#### [Directions]
Nothing is needed except the lines below that run from the one with "let current := current <| ExpiresAt := requestedExpiry" through the one with "else if (RPMLimit", repeated exactly.

Records provided section start

(* ===== verification/ProviderCapacity.v ===== *)
(** * Provider capacity: leases and rate windows

    [backend/internal/controlplane/provider_capacity.go]: the requests, leases and
    snapshots, the contract [ProviderCapacityStore], and its in-memory
    implementation.  Every operation is one critical section of the store's
    mutex; the reading of the clock it makes first is its argument [now].  What
    [Restore] brings back, for tasks that run at the provider already, is past the
    admission test; [restored] keeps account of it. *)

From S2P Require Import Prelude.

(** ** Data *)

Definition ErrProviderCapacityConfig : go_error := ErrNew "invalid provider capacity configuration".
Definition ErrProviderCapacityConflict : go_error :=
  ErrNew "provider capacity lease conflicts with existing state".

Definition providerCapacityRateWindow : duration := minute.
Definition providerCapacityLeaseTTL : duration := 2 * minute.
Definition providerCapacityLeaseGrace : duration := 2 * minute.
Definition maxProviderCapacityLeaseDuration : duration := 7 * 24 * hour.

Record ProviderCapacityRequest := mkRequest {
  LeaseID : string;
  RequestAccountID : string;
  RequestUnits : Z;
  ConcurrencyLimit : Z;
  RPMLimit : Z;
  TPMLimit : Z;
  EstimatedTokens : Z;
  LeaseDuration : duration;
}.
#[export] Instance ProviderCapacityRequest_settable : Settable ProviderCapacityRequest := fun r =>
  mkRequest (LeaseID r) (RequestAccountID r) (RequestUnits r) (ConcurrencyLimit r) (RPMLimit r)
    (TPMLimit r) (EstimatedTokens r) (LeaseDuration r).

Record ProviderCapacityLease := mkLease {
  ID : string;
  ProviderAccountID : string;
  CapacityUnits : Z;
  ExpiresAt : time;
}.
#[export] Instance ProviderCapacityLease_settable : Settable ProviderCapacityLease := fun l =>
  mkLease (ID l) (ProviderAccountID l) (CapacityUnits l) (ExpiresAt l).
#[export] Instance ProviderCapacityLease_eq_dec : EqDecision ProviderCapacityLease.
Proof. solve_decision. Defined.

Definition noLease : ProviderCapacityLease := mkLease "" "" 0 0.

Record ProviderCapacitySnapshot := mkSnapshot {
  SnapshotUnits : Z;
  Requests : Z;
  Tokens : Z;
}.

(** What [Acquire] returns when it returns no error: the lease, the reason of a
    refusal, and whether capacity was acquired. *)
Definition acquired : Type := ProviderCapacityLease * string * bool.

(** The interface [ProviderCapacityStore]. *)
Class ProviderCapacityStore (Store : Type) := {
  Acquire : time -> ProviderCapacityRequest -> Store -> result go_error acquired * Store;
  Extend : time -> ProviderCapacityLease -> duration -> Store ->
    result go_error (ProviderCapacityLease * bool) * Store;
  Restore : time -> ProviderCapacityLease -> duration -> Store ->
    result go_error ProviderCapacityLease * Store;
  Release : ProviderCapacityLease -> Store -> result go_error unit * Store;
  Snapshot : time -> string -> Store -> result go_error ProviderCapacitySnapshot * Store;
}.

(** ** Validation *)

Definition validateProviderCapacityRequest (request : ProviderCapacityRequest) : option go_error :=
  if (TrimSpace (LeaseID request) =s "") || (TrimSpace (RequestAccountID request) =s "")
     || (RequestUnits request <=? 0) || (LeaseDuration request <=? 0)
     || (ConcurrencyLimit request <? 0) || (RPMLimit request <? 0) || (TPMLimit request <? 0)
     || (EstimatedTokens request <? 0)
  then Some ErrProviderCapacityConfig else None.

Definition validateProviderCapacityLease (lease : ProviderCapacityLease) : option go_error :=
  if (TrimSpace (ID lease) =s "") || (TrimSpace (ProviderAccountID lease) =s "")
     || (CapacityUnits lease <=? 0)
  then Some ErrProviderCapacityConfig else None.

(** ** The in-memory store *)

Record providerCapacityRateSample := mkSample {
  SampleLeaseID : string;
  At : time;
  SampleTokens : Z;
}.

Record MemoryProviderCapacityStore := mkStore {
  leases : gmap string ProviderCapacityLease;
  samples : gmap string (list providerCapacityRateSample);
}.
#[export] Instance MemoryProviderCapacityStore_settable : Settable MemoryProviderCapacityStore :=
  fun s => mkStore (leases s) (samples s).

Definition NewMemoryProviderCapacityStore : MemoryProviderCapacityStore := mkStore ∅ ∅.

Section Memory.
Context `{range : MapRange}.
Implicit Types (store : MemoryProviderCapacityStore) (lease : ProviderCapacityLease).

(** [map[string][]T]: a missing key reads as the empty slice. *)
Definition samples_of store (account : string) : list providerCapacityRateSample :=
  default [] (samples store !! account).

Definition expired (account : string) (now : time) lease : bool :=
  (ProviderAccountID lease =s account) && negb (After (ExpiresAt lease) now).

Definition pruneLocked (account : string) (now : time) store : MemoryProviderCapacityStore :=
  let store := store <| leases := filter (fun x => expired account now x.2 = false) (leases store) |> in
  let cutoff := now - providerCapacityRateWindow in
  let kept := List.filter (fun sample => After (At sample) cutoff) (samples_of store account) in
  store <| samples := <[account := kept]> (samples store) |>.

Definition snapshotLocked (account : string) store : ProviderCapacitySnapshot :=
  let units := foldl (fun acc lease =>
    if ProviderAccountID lease =s account then acc +i CapacityUnits lease else acc)
    0 (map_values (leases store)) in
  let requests := foldl (fun acc _ => acc +i 1) 0 (samples_of store account) in
  let tokens := foldl (fun acc sample => acc +i SampleTokens sample) 0 (samples_of store account) in
  mkSnapshot units requests tokens.

Definition store_lease lease store : MemoryProviderCapacityStore :=
  store <| leases := <[ID lease := lease]> (leases store) |>.

Definition memory_Acquire (now : time) (request : ProviderCapacityRequest) store
    : result go_error acquired * MemoryProviderCapacityStore :=
  match validateProviderCapacityRequest request with
  | Some err => (Err err, store)
  | None =>
      let request := request <| LeaseID := TrimSpace (LeaseID request) |>
                             <| RequestAccountID := TrimSpace (RequestAccountID request) |> in
      let account := RequestAccountID request in
      let store := pruneLocked account now store in
      match leases store !! LeaseID request with
      | Some current =>
          if (ProviderAccountID current <>s account)
             || negb (CapacityUnits current =? RequestUnits request)
          then (Err ErrProviderCapacityConflict, store)
          else
            let requestedExpiry := now + LeaseDuration request in
            if After requestedExpiry (ExpiresAt current) then
              let current := current <| ExpiresAt := requestedExpiry |> in
              (Ok (current, ""%string, true), store_lease current store)
            else (Ok (current, ""%string, true), store)
      | None =>
          let snapshot := snapshotLocked account store in
          if (ConcurrencyLimit request >? 0)
             && (SnapshotUnits snapshot +i RequestUnits request >? ConcurrencyLimit request)
          then (Ok (noLease, "concurrency_exhausted"%string, false), store)
          else if (RPMLimit request >? 0) && (Requests snapshot >=? RPMLimit request)
          then (Ok (noLease, "rpm_exhausted"%string, false), store)
          else if (TPMLimit request >? 0)
                  && (Tokens snapshot +i EstimatedTokens request >? TPMLimit request)
          then (Ok (noLease, "tpm_exhausted"%string, false), store)
          else
            let lease := mkLease (LeaseID request) account (RequestUnits request)
                           (now + LeaseDuration request) in
            let store := store_lease lease store in
            let store :=
              if (RPMLimit request >? 0) || (TPMLimit request >? 0) then
                store <| samples := <[account := samples_of store account
                    ++ [mkSample (ID lease) now (EstimatedTokens request)]]> (samples store) |>
              else store in
            (Ok (lease, ""%string, true), store)
      end
  end.

(** The lease a store holds is not the one the caller names. *)
Definition differs (current lease : ProviderCapacityLease) : bool :=
  (ProviderAccountID current <>s ProviderAccountID lease)
  || negb (CapacityUnits current =? CapacityUnits lease).

Definition memory_Extend (now : time) lease (duration : duration) store
    : result go_error (ProviderCapacityLease * bool) * MemoryProviderCapacityStore :=
  if bool_decide (validateProviderCapacityLease lease <> None) || (duration <=? 0)
  then (Err ErrProviderCapacityConfig, store)
  else
    let store := pruneLocked (ProviderAccountID lease) now store in
    match leases store !! ID lease with
    | None => (Ok (noLease, false), store)
    | Some current =>
        if differs current lease then (Ok (current, false), store)
        else
          let expiresAt := now + duration in
          if After expiresAt (ExpiresAt current) then
            let current := current <| ExpiresAt := expiresAt |> in
            (Ok (current, true), store_lease current store)
          else (Ok (current, true), store)
    end.

Definition memory_Restore (now : time) lease (duration : duration) store
    : result go_error ProviderCapacityLease * MemoryProviderCapacityStore :=
  if bool_decide (validateProviderCapacityLease lease <> None) || (duration <=? 0)
  then (Err ErrProviderCapacityConfig, store)
  else
    let store := pruneLocked (ProviderAccountID lease) now store in
    if match leases store !! ID lease with Some current => differs current lease | None => false end
    then (Err ErrProviderCapacityConflict, store)
    else
      let lease := lease <| ExpiresAt := now + duration |> in
      (Ok lease, store_lease lease store).

Definition memory_Release lease store : result go_error unit * MemoryProviderCapacityStore :=
  match validateProviderCapacityLease lease with
  | Some err => (Err err, store)
  | None =>
      match leases store !! ID lease with
      | Some current =>
          if differs current lease then (Err ErrProviderCapacityConflict, store)
          else (Ok tt, store <| leases := delete (ID lease) (leases store) |>)
      | None => (Ok tt, store)
      end
  end.

Definition memory_Snapshot (now : time) (providerAccountID : string) store
    : result go_error ProviderCapacitySnapshot * MemoryProviderCapacityStore :=
  let account := TrimSpace providerAccountID in
  if account =s "" then (Err ErrProviderCapacityConfig, store)
  else
    let store := pruneLocked account now store in
    (Ok (snapshotLocked account store), store).

#[export] Instance memory_store : ProviderCapacityStore MemoryProviderCapacityStore := {
  Acquire := memory_Acquire;
  Extend := memory_Extend;
  Restore := memory_Restore;
  Release := memory_Release;
  Snapshot := memory_Snapshot;
}.

(** ** Runs of the store *)

Inductive store_op :=
| op_acquire (now : time) (request : ProviderCapacityRequest)
| op_extend (now : time) (lease : ProviderCapacityLease) (duration : duration)
| op_restore (now : time) (lease : ProviderCapacityLease) (duration : duration)
| op_release (lease : ProviderCapacityLease)
| op_snapshot (now : time) (account : string).

Definition exec (op : store_op) store : MemoryProviderCapacityStore :=
  match op with
  | op_acquire now request => (memory_Acquire now request store).2
  | op_extend now lease duration => (memory_Extend now lease duration store).2
  | op_restore now lease duration => (memory_Restore now lease duration store).2
  | op_release lease => (memory_Release lease store).2
  | op_snapshot now account => (memory_Snapshot now account store).2
  end.

Definition exec_all (ops : list store_op) store : MemoryProviderCapacityStore :=
  foldl (fun s op => exec op s) store ops.

(** ** Specification *)

(** The units an account holds. *)
Definition units_of (account : string) lease : Z :=
  if ProviderAccountID lease =s account then CapacityUnits lease else 0.
Definition units_held (account : string) store : Z :=
  sum_map (units_of account) (leases store).

(** The same without the leases of some identifiers. *)
Definition units_besides_of (ids : list string) (account : string) lease : Z :=
  if decide (ID lease ∈ ids) then 0 else units_of account lease.
Definition units_besides (ids : list string) (account : string) store : Z :=
  sum_map (units_besides_of ids account) (leases store).

(** Capacity new to the store: the admission an [Acquire] makes, if it does,
    with its time and estimated tokens. *)
Definition admission (account : string) (op : store_op) store : list (time * Z) :=
  match op with
  | op_acquire now request =>
      if TrimSpace (RequestAccountID request) =s account then
        match leases (pruneLocked account now store) !! TrimSpace (LeaseID request),
              (memory_Acquire now request store).1 with
        | None, Ok (_, _, true) => [(now, EstimatedTokens request)]
        | _, _ => []
        end
      else []
  | _ => []
  end.

Fixpoint admissions (account : string) (ops : list store_op) store : list (time * Z) :=
  match ops with
  | [] => []
  | op :: ops' => admission account op store ++ admissions account ops' (exec op store)
  end.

Records provided section end

#### [Solution for this task]
              let current := current <| ExpiresAt := requestedExpiry |> in
              (Ok (current, ""%string, true), store_lease current store)
            else (Ok (current, ""%string, true), store)
      | None =>
          let snapshot := snapshotLocked account store in
          if (ConcurrencyLimit request >? 0)
             && (SnapshotUnits snapshot +i RequestUnits request >? ConcurrencyLimit request)
          then (Ok (noLease, "concurrency_exhausted"%string, false), store)
          else if (RPMLimit request >? 0) && (Requests snapshot >=? RPMLimit request)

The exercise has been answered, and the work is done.